What? The DSi consists entirely user-experience features added on top of the DS. There is a small upgrade in screen size, but the selling points are clearly camera-based toys, the web browser, and the music playback software gadgets. In other words, it's about adding user experience features, not a big horsepower upgrade. Also, there's no problem for Activision--there are 80 million DS's out there, and the DSi doesn't make them obsolete.

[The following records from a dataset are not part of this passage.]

Definition bind_exit_quote (k : StreamKey) (provider : PublicKey) (service_rate byte_rate now : Z)
    : MM unit :=
  with_stream k now (fun active i route =>
    match expected_provider_public_key_opt route, exit_service_rate_opt route,
          exit_byte_rate_opt route with
    | None, None, None =>
        do _ := put_route active i
          (mkRouteState (stream_key route) (request route) (Some provider) (Some service_rate)
             (Some byte_rate) (observed_responses route) (pending_request_payload_size route)
             (pending_request_service_units route) (checkpoint_opt route)
             (acknowledged_payload_opt route) (routing_request_providers route)
             (routing_response_providers route) (routing_provider_states route)) in
        persist_route k
    | Some p, Some sr, Some br =>
        if bool_decide (p = provider) && (sr =? service_rate) && (br =? byte_rate) then ret ()
        else fail (Verification ProviderPublicKeyMismatch)
    | _, _, _ => fail (Verification ProviderPublicKeyMismatch)
    end).
Lemma run_calls_keeps cs L m :
  Forall (fun c => is_activation c = false) cs → Forall call_ok cs → I L m →
  match run_calls cs m with
  | Ret (ps, m') => ∃ L', L ⊆ L' ∧ I L' m' ∧ recorded L' ps
  | Panic => panics
  end.
Proof.
  intros Hna. revert L m. induction Hna as [|c cs Hc _ IH]; intros L m Hok Hm; simpl.
  { exists L. split; [done|]. split; [done|constructor]. }
  apply Forall_cons in Hok as [Hoc Hok]. pose proof (run_call_keeps L c Hc Hoc m Hm) as Hrun.
  assert (match run_call c m with
          | Ret (r, m') => ∃ L', L ⊆ L' ∧ I L' m' ∧
              recorded L' (match r with Ok ps => ps | Err _ => [] end)
          | Panic => panics end) as Hstep.
  { destruct (run_call c m) as [[[ps|e] m']|]; [done| |done].
    destruct Hrun as (L' & ? & ?). exists L'. split; [done|]. split; [done|constructor]. }
  destruct (run_call c m) as [[r m']|]; [|done]. simpl.
  destruct Hstep as (L' & HL & Hm' & Hps). specialize (IH L' m' Hok Hm').
  destruct (run_calls cs m') as [[ps' m'']|]; [|done]. simpl.
  destruct IH as (L'' & HL' & Hm'' & Hps'). exists L''. split; [set_solver|]. split; [done|].
  apply Forall_app. split; [|done]. eapply Forall_impl; [done|]. simpl. set_solver.
Qed.

(** With activations, each of which starts a new ledger. *)
Lemma run_calls_inv cs m :
  0 ≤ limit →
  (∀ auth key now, session_verify auth (cfg_chain_id cfg) (cfg_settlement_contract cfg) key now 0
                   = Ok () → A0 auth) →
  Forall call_ok cs → (∃ L, I L m) →
  match run_calls cs m with
  | Ret (_, m') => ∃ L', I L' m'
  | Panic => panics
  end.
Proof.
  intros Hlim HA Hok. revert m. induction Hok as [|c cs Hoc _ IH]; intros m [L Hm]; simpl; [by exists L|].
  assert (match run_call c m with Ret (_, m') => ∃ L', I L' m' | Panic => panics end) as Hstep.
  { destruct (is_activation c) eqn:Hc.
    - destruct c; try done. pose proof (hoare_activate L id signature now Hlim HA m Hm) as H.
      simpl. unfold quiet, bind. destruct (activate _ _ _ m) as [[[|] m']|]; simpl; eauto.
      destruct H; eauto.
    - pose proof (run_call_keeps L c Hc Hoc m Hm) as H.
      destruct (run_call c m) as [[[|] m']|]; [|destruct H as (L' & _ & ?); eauto|done].
      destruct H as (L' & _ & ? & _). eauto. }
  destruct (run_call c m) as [[r m']|]; [|done]. simpl. specialize (IH m' Hstep).
  destruct (run_calls cs m') as [[ps' m'']|]; done.
Qed.
End Invariant.

(** ** Runs that succeed *)

Section Runs.
Context `{E : Ethsign} `{C : Cbor} `{K : SessionKeys} {St : Type} `{R : RecoveryStore St}.

Lemma bind_run {A B} (c : M St A) (k : A → M St B) m b m' :
  bind c k m = Ret (Ok b, m') →
  ∃ a m1, c m = Ret (Ok a, m1) ∧ k a m1 = Ret (Ok b, m').
Proof. unfold bind. destruct (c m) as [[[a|e] m1]|]; try done. eauto. Qed.

Lemma lift_run {A} (r : result A ReceiptSessionManagerError) (m m' : Manager St) a :
  lift r m = Ret (Ok a, m') → r = Ok a ∧ m' = m.
Proof. unfold lift. intros [= -> ->]. done. Qed.

Lemma lift_fallible_run {A} (c : fallible A ReceiptSessionManagerError) (m m' : Manager St) a :
  lift_fallible c m = Ret (Ok a, m') → c = Ret (Ok a) ∧ m' = m.
Proof. unfold lift_fallible. destruct c; [|done]. intros [= -> ->]. done. Qed.

Lemma ok_or_Ok {A B} (o : option A) (e : B) a : ok_or o e = Ok a → o = Some a.
Proof. destruct o; simpl; [by intros [= ->]|done]. Qed.

(** A session that is there after [status] was there before, unexpired, and
    nothing has changed. *)
Lemma status_run now (m m' : Manager St) r a :
  status now m = Ret (r, m') → active_opt m' = Some a →
  m' = m ∧ now ≤ rsp_expires_at_unix_s (policy (active_authorization a)).
Proof.
  unfold status, clear_store, bind, get_manager, set_active, set_store, ret.
  destruct (active_opt m) as [b|] eqn:Ha; simpl.
  - destruct (_ <? now) eqn:He; simpl.
    + destruct (recovery_store_opt m); simpl; by intros [= <- <-].
    + guards. rewrite Ha. case_match; intros [= <- <-]; rewrite Ha; intros [= <-]; done.
  - rewrite Ha. intros [= <- <-]. by rewrite Ha.
Qed.

Lemma with_epoch_run {A} epoch now (body : _ → _ → _ → M St A) m x m' :
  with_epoch epoch now body m = Ret (Ok x, m') →
  ∃ a i route, active_opt m = Some a ∧
    now ≤ rsp_expires_at_unix_s (policy (active_authorization a)) ∧
    routes a !! i = Some route ∧ rsr_route_epoch (request route) = epoch ∧
    body a i route m = Ret (Ok x, m').
Proof.
  intros (st & m1 & Hst & H)%bind_run. apply bind_run in H as (m2 & m3 & [= <- <-]%Ret_inj & H).
  destruct (active_opt m1) as [a|] eqn:Ha; [|done].
  destruct (status_run _ _ _ _ _ Hst Ha) as [-> Hexp].
  destruct (find_epoch epoch (routes a)) as [[i route]|] eqn:Hf; [|done].
  apply find_epoch_Some in Hf as [? ?]. eauto 10.
Qed.

Lemma persist_route_run k (m m' : Manager St) u :
  persist_route k m = Ret (Ok u, m') → active_opt m' = active_opt m.
Proof.
  unfold persist_route, revoke_after_persistence_error, clear_store, bind, get_manager,
    set_active, set_store, ret, fail.
  destruct (active_opt m) as [a|] eqn:Ha; [|by intros [= _ <-]].
  destruct (find_stream k (routes a)) as [[i route]|]; [|done].
  destruct (recovery_store_opt m) as [s|].
  - destruct (save_header_and_route _ _ _) as [[r|e] s']; simpl; [|by repeat case_match].
    intros H. apply Ret_inj in H. injection H as _ <-. exact Ha.
  - destruct (recovery_required m); simpl; [by destruct (recovery_store_opt m)|].
    intros H. apply Ret_inj in H. injection H as _ <-. exact Ha.
Qed.

Definition charged_session (a : ActiveReceiptSession) (i : nat) (route : ReceiptRouteState)
    (spent : Z) : ActiveReceiptSession :=
  mkActive (active_authorization a) (payer_cryptde a) (<[i := route]> (routes a)) spent.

Furthermore, the success of DS and Wii are both almost entirely due to Nintendo focusing on the user experience. To think that Nintendo would abandon its successful strategy to go back to the tit-for-tat competition that failed them with N64 and Gamecube is completely detached from reality.
And he wouldn't lie?
I think it is far more likely that gaming blogs and magazines are publishing unsubstantiated rumors than that Reggie is lying. It's not that Reggie's record is impeccable; it's that the addiction of the gaming press to rumors is the stuff of legend.

There are some key elements to Nintendo's strategy that should serve as a predictor to Wii's successor:

1. The business model must be fundamentally profitable.
2. The focus is on the user experience as whole, especially on elements of fun and surprise.
3. Improvements in power need to follow what the market can absorb, not simply what the tech companies can provide.
4. The product must be sufficiently differentiated to provide its own unique value rather than compete directly with another product.
5. Nintendo is competing for your entertainment hours, not just a share of the video game industry.

Anything you speculate should be consistent with those 5 points. That's why I'm predicting a modest, but not tremendous power bump (1 and 3), new technologies that target the use experience (2, 4), some of which may integrate in entertaining ways with things people already have (5). You know, like the DS, Wii, and now DSi all have done. Watch me be right...assuming I'm still on B3D in 3 or 4 years!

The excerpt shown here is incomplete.